The multi-day nature of standard chemotherapy regimens used in extensive-stage small cell lung cancer (ES-SCLC) creates repeated bone marrow exposure that substantially increases the risk for cytopenias, according to Kennon McCollum, DNP.
After moderating a Case-Based Roundtable on the management of chemotherapy-induced myelosuppression in ES-SCLC, McCollum explained in an interview with Oncology Nursing News that clinicians can expect a consistent trajectory: patients typically begin with normal white blood cell counts, reach a nadir around days 8 to 9, and often experience grade 4 neutropenia. With each successive cycle, anemia deepens, and thrombocytopenia occurs episodically. In the relapse setting, the 5-day topotecan (Hycamtin) regimen heightens these effects even further.
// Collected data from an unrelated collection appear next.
(* ===== verification/RecordFacts.v ===== *)
(** * RecordFacts: the record codec of [Record] against its layout. *)

From stdpp Require Import base numbers list strings gmap.
From Stdlib Require Import ZArith Lia.
From S2P Require Import Prelude Text Runs Record.

#[export] Hint Resolve from_utf8_as_bytes : codec.

Lemma validate_producer_id_ok {S} p (s : S) :
  producer_ok p -> validate_producer_id (producer_id p) s = (Ok tt, s).
Proof.
  intros [Hl [Hs _]]. apply reject_if_false. rewrite Hs.
  assert (is_empty (producer_id p) = false) as -> by (apply is_empty_false; lia).
  simpl. lia.
Qed.
Lemma validate_producer_id_inv {S} id (s s' : S) u :
  validate_producer_id id s = (Ok u, s') ->
  0 < str_len id <= 249 /\ forallb id_byte (as_bytes id) = true /\ s' = s.
Proof.
  intros H. apply reject_if_inv in H as [H ->].
  rewrite !orb_false_iff in H. destruct H as [[?%is_empty_false ?%Z.ltb_ge] ?%negb_false_iff].
  split_and?; [lia..|done|done].
Qed.
#[export] Hint Resolve validate_producer_id_ok : codec.

Lemma record_ok_lens r :
  record_ok r ->
  blen (rec_value r) <= MAX_RECORD_SIZE /\ option_len (rec_key r) <= MAX_RECORD_SIZE.
Proof.
  intros [Hl _]. unfold record_len, BODY_FIXED_SIZE, CRC_SIZE, producer_id_len, str_len in Hl.
  pose proof (blen_nonneg (rec_value r)). unfold option_len in *.
  destruct (rec_key r) as [k|]; [pose proof (blen_nonneg k)|];
    destruct (rec_producer r) as [p|]; try pose proof (blen_nonneg (as_bytes (producer_id p))); lia.
Qed.

Lemma build_run {S E} (m : SM bytes E unit) b (s : S) :
  m [] = (Ok tt, b) -> build m s = (Ok b, s).
Proof. unfold build. by intros ->. Qed.
Lemma build_inv {S E} (m : SM bytes E unit) b (s s' : S) :
  build m s = (Ok b, s') -> m [] = (Ok tt, b) /\ s' = s.
Proof. unfold build. destruct (m []) as [[[]| |] ?]; naive_solver. Qed.

Lemma encode_body_run o r b : record_ok r -> encode_body r o b = (Ok tt, b ++ wire_body o r).
Proof.
  intros Hr. pose proof (record_ok_lens r Hr) as [Hv Hk]. destruct Hr as (_ & ? & Hp).
  unfold MAX_RECORD_SIZE, encode_body, wire_body in *.
  destruct (rec_producer r) as [p|], (rec_key r) as [k|]; cbn [option_len default from_option id] in *;
    try (pose proof Hp as [[_ ?] _]); run_all; rewrite ?put_slice_run, <- ?app_assoc; done.
Qed.

Lemma storage_read_bytes_run n d r :
  blen d = n -> storage_read_bytes n (d ++ r) = (Ok d, r).
Proof. intros. unfold storage_read_bytes. run_all. by apply split_to_app. Qed.
#[export] Hint Resolve storage_read_bytes_run : codec.

(** The producer of a record, in front of the other lengths and behind them. *)
Definition wire_header (p : option Producer) : bytes :=
  match p with
  | Some p => be 4 (str_len (producer_id p)) ++ be 8 (producer_sequence p)
  | None => be 4 (-1) ++ be 8 0
  end.
Definition header_of (p : option Producer) : option (Z * Z) :=
  p ← p; Some (str_len (producer_id p), producer_sequence p).
Definition wire_id (p : option Producer) : bytes :=
  match p with Some p => as_bytes (producer_id p) | None => [] end.
Definition producer_fine (p : option Producer) : Prop :=
  match p with Some p => producer_ok p | None => True end.

Lemma decode_producer_header_run p rest :
  producer_fine p ->
  decode_producer_header RECORD_VERSION (wire_header p ++ rest) = (Ok (header_of p), rest).
Proof.
  intros Hp. unfold decode_producer_header, wire_header, header_of. rewrite Z.eqb_refl.
  destruct p as [p|]; rewrite <- !app_assoc; [destruct Hp as ([? ?] & _ & ?)|]; run_all; [|done].
  destruct (Z.eqb_spec (str_len (producer_id p)) (-1)); [lia|].
  destruct (Z.leb_spec 0 (str_len (producer_id p))); [done|lia].
Qed.

Lemma decode_producer_id_run p rest :
  producer_fine p -> decode_producer_id (header_of p) (wire_id p ++ rest) = (Ok p, rest).
Proof.
  destruct p as [p|]; [|done]. intros (? & Hb%forallb_id_is_str & _).
  unfold decode_producer_id, wire_id, header_of. cbn [mbind option_bind]. run_all. by destruct p.
Qed.

Definition wire_key_length (k : option bytes) : Z :=
  match k with Some k => blen k | None => -1 end.
Lemma wire_body_eq o r :
  wire_body o r =
  be 1 RECORD_VERSION ++ be 8 o ++ be 8 (rec_timestamp_ms r) ++ wire_header (rec_producer r) ++
  be 4 (wire_key_length (rec_key r)) ++ be 4 (blen (rec_value r)) ++ wire_id (rec_producer r) ++
  default [] (rec_key r) ++ rec_value r.
Proof. done. Qed.

Lemma decode_key_run k rest :
  option_len k <= MAX_RECORD_SIZE ->
  decode_key (wire_key_length k) (default [] k ++ rest) =
  (Ok k, rest).
Proof.
  destruct k as [k|]; [|done]. cbn [option_len default from_option id]. intros _.
  unfold decode_key, wire_key_length. pose proof (blen_nonneg k).
  destruct (Z.eqb_spec (blen k) (-1)); [lia|]. destruct (Z.leb_spec 0 (blen k)); [|lia].
  by run_all.
Qed.

Section crc.
Context `{!Crc32}.

Lemma encode_record_run {S} o r (s : S) :
  record_ok r -> encode_record r o s = (Ok (wire_record o r), s).
Proof.
  intros Hr. unfold encode_record. pose proof Hr as [Hl _]. fold (record_len r).
  change (CRC_SIZE + (BODY_FIXED_SIZE + producer_id_len (rec_producer r) +
    option_len (rec_key r) + blen (rec_value r))) with (record_len r).
  unfold MAX_RECORD_SIZE in *. run_all.
  erewrite bind_Ok by (apply build_run, (encode_body_run o r []), Hr).
  cbn [app]. apply build_run. run_all. rewrite put_slice_run. unfold wire_record.
  rewrite blen_wire_body, <- !app_assoc. unfold CRC_SIZE.
  by replace (4 + (record_len r - 4)) with (record_len r) by lia.
Qed.

(** A record that is encoded is within the limits. *)
Lemma encode_record_inv {S} o r b (s s' : S) :
  encode_record r o s = (Ok b, s') -> record_typed r ->
  record_ok r /\ b = wire_record o r /\ s' = s.
Proof.
  intros He Hr. pose proof He as Hrun. unfold encode_record in He.
  apply bind_inv in He as (u & s1 & [Hlen ->]%reject_if_inv & He).
  apply bind_inv in He as (body & s2 & [Hbody ->]%build_inv & _).
  assert (record_ok r) as Hok.
  { apply Z.ltb_ge in Hlen. destruct Hr as [Hts Hp].
    split; [done|]. split; [done|].
    unfold encode_body in Hbody. destruct (rec_producer r) as [p|]; [|done].
    run_inv0. match goal with H : validate_producer_id _ _ = _ |- _ =>
      apply validate_producer_id_inv in H as (? & ? & _) end.
    done. }
  split; [done|]. rewrite (encode_record_run o r s Hok) in Hrun. naive_solver.
Qed.

Lemma decode_record_wire `{!Crc32Ok} o r rest :
  record_ok r -> is_u64 o ->
  decode_record (wire_record o r ++ rest) = (Ok (Some (stored o r)), rest).
Proof.
  intros Hr Ho. pose proof (blen_wire_body o r) as Hb. pose proof (record_len_ge r).
  pose proof Hr as [Hl _]. unfold CRC_SIZE in *. unfold decode_record.
  erewrite bind_Ok by done. cbv beta. rewrite blen_app, blen_wire_record.
  pose proof (blen_nonneg rest). unfold LENGTH_SIZE.
  destruct (Z.ltb_spec (4 + record_len r + blen rest) 4); [lia|].
  replace (take (Z.to_nat 4) (wire_record o r ++ rest)) with (be 4 (record_len r)).
  2:{ unfold wire_record. rewrite <- app_assoc.
      replace (4 + blen (wire_body o r)) with (record_len r) by lia.
      symmetry. apply take_app_length'. by rewrite length_be. }
  unfold MAX_RECORD_SIZE, MIN_RECORD_SIZE, CRC_SIZE, V1_BODY_FIXED_SIZE in *.
  rewrite be_val_be_small by (change (256 ^ Z.of_nat 4) with 4294967296; lia).
  cbv zeta. run_all.
  destruct (Z.ltb_spec (4 + record_len r + blen rest) (4 + record_len r)); [lia|].
  unfold wire_record. rewrite <- !app_assoc.
  unfold advance. run_all. rewrite (app_assoc (be 4 (crc32 _))).
  erewrite bind_Ok by (apply split_to_app; rewrite blen_app, blen_be; lia).
  unfold on_frame, lift. erewrite bind_Ok; [reflexivity|]. f_equal.
  enough (decode_body ((be 4 (crc32 (wire_body o r)) ++ wire_body o r) ++ []) =
          (Ok (stored o r), [])) as Hf by (rewrite app_nil_r in Hf; by rewrite Hf).
  unfold decode_body. rewrite <- app_assoc. pose proof (crc32_range (wire_body o r)).
  run_all. erewrite bind_Ok by apply get_run. cbv beta.
  erewrite bind_Ok by (apply reject_if_false; by rewrite app_nil_r, Z.eqb_refl).
  cbv beta. rewrite (wire_body_eq o r), <- !app_assoc.
  pose proof (record_ok_lens r Hr) as [? ?]. unfold MAX_RECORD_SIZE in *.
  destruct Hr as (_ & ? & Hp). fold (producer_fine (rec_producer r)) in Hp.
  assert (-1 <= wire_key_length (rec_key r) <= I32_MAX).
  { unfold wire_key_length, option_len in *. destruct (rec_key r) as [k|];
      [pose proof (blen_nonneg k)|]; range. }
  run_all.
  erewrite bind_Ok by (by apply decode_producer_header_run). cbv beta. run_all.
  erewrite bind_Ok by (by apply decode_producer_id_run). cbv beta.
  erewrite bind_Ok by (by apply decode_key_run). cbv beta. run_all.
  by destruct r.
Qed.

(** A record whose last bytes are missing is waited for. *)
Lemma decode_record_incomplete o r p q :
  record_ok r -> wire_record o r = p ++ q -> q <> [] -> decode_record p = (Ok None, p).
Proof.
  intros [Hl _] Hpq Hq. pose proof (record_len_ge r). unfold decode_record, LENGTH_SIZE.
  erewrite bind_Ok by apply get_run. cbv beta zeta.
  destruct (Z.ltb_spec (blen p) 4) as [|Hp]; [done|].
  assert (blen p < 4 + record_len r).
  { pose proof (blen_wire_record o r) as Hw. rewrite Hpq, blen_app in Hw.
    pose proof (blen_nonneg q).
    destruct (decide (blen q = 0)) as [?%blen_zero_nil|]; [done|lia]. }
  replace (take (Z.to_nat 4) p) with (be 4 (record_len r)).
  2:{ transitivity (take (Z.to_nat 4) (wire_record o r)).
      - unfold wire_record. rewrite blen_wire_body. unfold CRC_SIZE.
        replace (4 + (record_len r - 4)) with (record_len r) by lia.
        symmetry. apply take_app_length'. by rewrite length_be.
      - rewrite Hpq. apply take_app_le. unfold blen in Hp. lia. }
  unfold MAX_RECORD_SIZE, MIN_RECORD_SIZE, CRC_SIZE, V1_BODY_FIXED_SIZE in *.
  rewrite be_val_be_small by (change (256 ^ Z.of_nat 4) with 4294967296; lia). run_all.
  destruct (Z.ltb_spec (blen p) (4 + record_len r)); [done|lia].
Qed.

Lemma wp_storage_read_bytes n b (Q : bytes -> bytes -> Prop) :
  0 <= n -> (forall d b', blen d = n -> blen b' = blen b - n -> Q d b') ->
  wp (storage_read_bytes n) Q any_err b.
Proof.
  intros Hn HQ. unfold storage_read_bytes. wp_step. wp_step. wp_step. wp_step; [done|].
  match goal with H : (_ <? _) = false |- _ => apply Z.ltb_ge in H end.
  apply wp_split_to; [lia|]. auto.
Qed.

Lemma wp_decode_body b :
  MIN_RECORD_SIZE <= blen b ->
  wp decode_body
    (fun r b' => b' = [] /\ is_u64 (sr_offset r) /\ is_u64 (sr_timestamp_ms r)) any_err b.
Proof.
  unfold MIN_RECORD_SIZE, CRC_SIZE, V1_BODY_FIXED_SIZE. intros Hb. unfold decode_body.
  do 3 wp_step. unfold wp at 1, get. do 2 wp_step; [done|]. do 4 wp_step; [done|]. do 5 wp_step.
  apply (wp_mono _ (fun h _ => match h with Some (l, _) => 0 <= l | None => True end) _ any_err);
    [|intros h bh Hh|done].
  { unfold decode_producer_header. wp_step; [|by wp_step]. do 4 wp_step; [done|].
    match goal with H : (_ <? _) = false |- _ => apply Z.ltb_ge in H end. do 4 wp_step.
    wp_step; [by wp_step|]. wp_step; [|done]. wp_step. by apply Z.leb_le. }
  do 4 wp_step; [done|].
  match goal with H : (_ <? _) = false |- _ => apply Z.ltb_ge in H end. do 5 wp_step.
  apply (wp_mono _ (fun _ _ => True) _ any_err); [|intros p bp _|done].
  { destruct h as [[l q]|]; [|done]. unfold decode_producer_id. wp_step.
    apply wp_storage_read_bytes; [done|]. intros. do 2 wp_step; [done|]. by wp_step. }
  wp_step. apply (wp_mono _ (fun _ _ => True) _ any_err); [|intros k bk _|done].
  { unfold decode_key. wp_step; [done|]. wp_step; [|done]. wp_step.
    apply wp_storage_read_bytes; [by apply Z.leb_le|]. intros. by wp_step. }
  wp_step. apply wp_storage_read_bytes; [by match goal with H : is_u32 _ |- _ => destruct H end|].
  intros. do 4 wp_step; [done|]. wp_step. split_and?; try done. apply blen_zero_nil.
  match goal with H : negb _ = false |- _ => apply negb_false_iff, Z.eqb_eq in H end. lia.
Qed.

(** Any input: no panic; what is accepted takes at least 33 bytes. *)
Lemma wp_decode_record b :
  wp decode_record
    (fun o b' => match o with
                 | None => b' = b
                 | Some r => is_u64 (sr_offset r) /\ is_u64 (sr_timestamp_ms r) /\
                     exists d, b = d ++ b' /\ LENGTH_SIZE + MIN_RECORD_SIZE <= blen d
                               <= LENGTH_SIZE + MAX_RECORD_SIZE
                 end) any_err b.
Proof.
  unfold decode_record. wp_step. unfold wp at 1, get. wp_step; [done|].
  wp_step. wp_step; [done|]. wp_step. wp_step; [done|]. wp_step; [done|].
  repeat match goal with H : (_ <? _) = false |- _ => apply Z.ltb_ge in H end.
  set (n := be_val (take (Z.to_nat LENGTH_SIZE) b)) in *.
  unfold LENGTH_SIZE, MIN_RECORD_SIZE, CRC_SIZE, V1_BODY_FIXED_SIZE in *.
  wp_step. apply wp_advance; [lia|]. intros d b1 Hb Hd Hb1.
  wp_step. apply wp_split_to; [lia|]. intros f b2 Hf Hlf Hb2.
  wp_step. unfold on_frame, lift, wp at 1.
  assert (wp decode_body (fun r b' => b' = [] /\ is_u64 (sr_offset r) /\
    is_u64 (sr_timestamp_ms r)) any_err f) as Hwp.
  { apply wp_decode_body. unfold MIN_RECORD_SIZE, CRC_SIZE, V1_BODY_FIXED_SIZE. lia. }
  unfold wp in Hwp. destruct (decode_body f) as [[r|e|] bf]; cbn [fst]; [|done..].
  destruct Hwp as (_ & ? & ?). wp_step. split_and?; try done. exists (d ++ f).
  subst b b1. rewrite blen_app, app_assoc. split; [done|lia].
Qed.
End crc.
McCollum, a nurse practitioner at Georgia Cancer Specialists, noted that thrombocytopenia is particularly difficult to manage in this population because no FDA-approved therapies exist for chemotherapy-induced platelet decline. As a result, APPs commonly face 2 options when platelet counts fall: delay treatment until recovery or implement a dose reduction. Across the Roundtable discussion, thrombocytopenia emerged as the cytopenia most likely to drive dose delays and modifications—underscoring its critical impact on treatment delivery in ES-SCLC.
Transcript
In this patient population, the first thing to understand is these patients receive multiple-day chemotherapy. It’s not just a single day of chemotherapy. If they receive carboplatin and etoposide, they receive chemotherapy day 1, day 2, and day 3. That repeated exposure of the bone marrow to chemotherapy on multiple days puts them at much higher risk for myelosuppression.
This is a regimen that has that typical myelosuppression pattern where a week to 10 days after chemotherapy, they get neutropenic. With successive cycles, they get neutropenic and they experience, to some degree, thrombocytopenia. In the relapse setting, it’s even more pronounced because it’s a 5-day regimen where patients get topotecan days 1, 2, 3, 4, and 5.
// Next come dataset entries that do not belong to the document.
(** The decoding loop of [read] on one segment: the records and bytes so
    far, and whether the limit ended the read. *)
Fixpoint read_loop (fuel : nat) (buffer : bytes) (offset max_bytes : Z)
    (records : list StoredRecord) (bytes_read : Z)
  : outcome StorageError (bool * list StoredRecord * Z) :=
  match fuel with
  | O => Panic
  | Datatypes.S fuel =>
      if bool_decide (buffer = []) then Ok (false, records, bytes_read)
      else
        let before := blen buffer in
        match decode_record buffer with
        | (Err e, _) => Err e
        | (Panic, _) => Panic
        | (Ok None, _) => Err InvalidRecord
        | (Ok (Some record), buffer) =>
            let encoded_size := before - blen buffer in
            if sr_offset record <? offset then
              read_loop fuel buffer offset max_bytes records bytes_read
            else if negb (bool_decide (records = [])) &&
                    (max_bytes <? saturating_add bytes_read encoded_size)
            then Ok (true, records, bytes_read)
            else read_loop fuel buffer offset max_bytes (records ++ [record])
                           (saturating_add bytes_read encoded_size)
        end
  end.

(** [slice::partition_point]: the length of the prefix that satisfies [p]. *)
Fixpoint partition_point {A} (p : A -> bool) (l : list A) : nat :=
  match l with
  | [] => O
  | x :: l' => if p x then Datatypes.S (partition_point p l') else O
  end.
Definition seek_position (index : list IndexEntry) (offset : Z) : Z :=
  match partition_point (fun e => ie_offset e <=? offset) index with
  | O => 0
  | Datatypes.S i => default 0 (ie_position <$> index !! i)
  end.

Fixpoint read_segments (dir : Dir) (segments : list SegmentMetadata) (offset max_bytes : Z)
    (records : list StoredRecord) (bytes_read : Z) : outcome StorageError (list StoredRecord) :=
  match segments with
  | [] => Ok records
  | segment :: rest =>
      let skip := match rest with
                  | next :: _ => sg_base_offset next <=? offset
                  | [] => false
                  end in
      if skip then read_segments dir rest offset max_bytes records bytes_read
      else
        match dir !! sg_path segment with
        | None => Err Io
        | Some file =>
            let contents := drop (Z.to_nat (seek_position (sg_index segment) offset)) file in
            match read_loop (Datatypes.S (length contents)) contents offset max_bytes
                            records bytes_read with
            | Ok (true, records, _) => Ok records
            | Ok (false, records, bytes_read) =>
                read_segments dir rest offset max_bytes records bytes_read
            | Err e => Err e
            | Panic => Panic
            end
        end
  end.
It is that typical chemotherapy curve that everyone’s familiar with, where patients have a baseline normal white blood cell count, but by day 8 or 9, they nadir with a fairly low, often grade 4 neutropenia, where the neutrophils are below 500. with each successive chemotherapy, you get worsening anemia, and then you get episodic thrombocytopenia. And I think the thing in this population, particularly that’s the hardest to manage is thrombocytopenia, because currently there are no FDA approved therapies for chemotherapy-induced thrombocytopenia.
When your patient’s in front of you in the office and they have thrombocytopenia, you really only have 2 choices: delay the chemotherapy, and when patient recovers and the platelets go back up, then you have to think about a dose reduction. There was a lot of discussion in the room about thrombocytopenia being the actual cytopenia that really leads to dose delays and dose modifications.
This transcript has been edited for clarity and conciseness.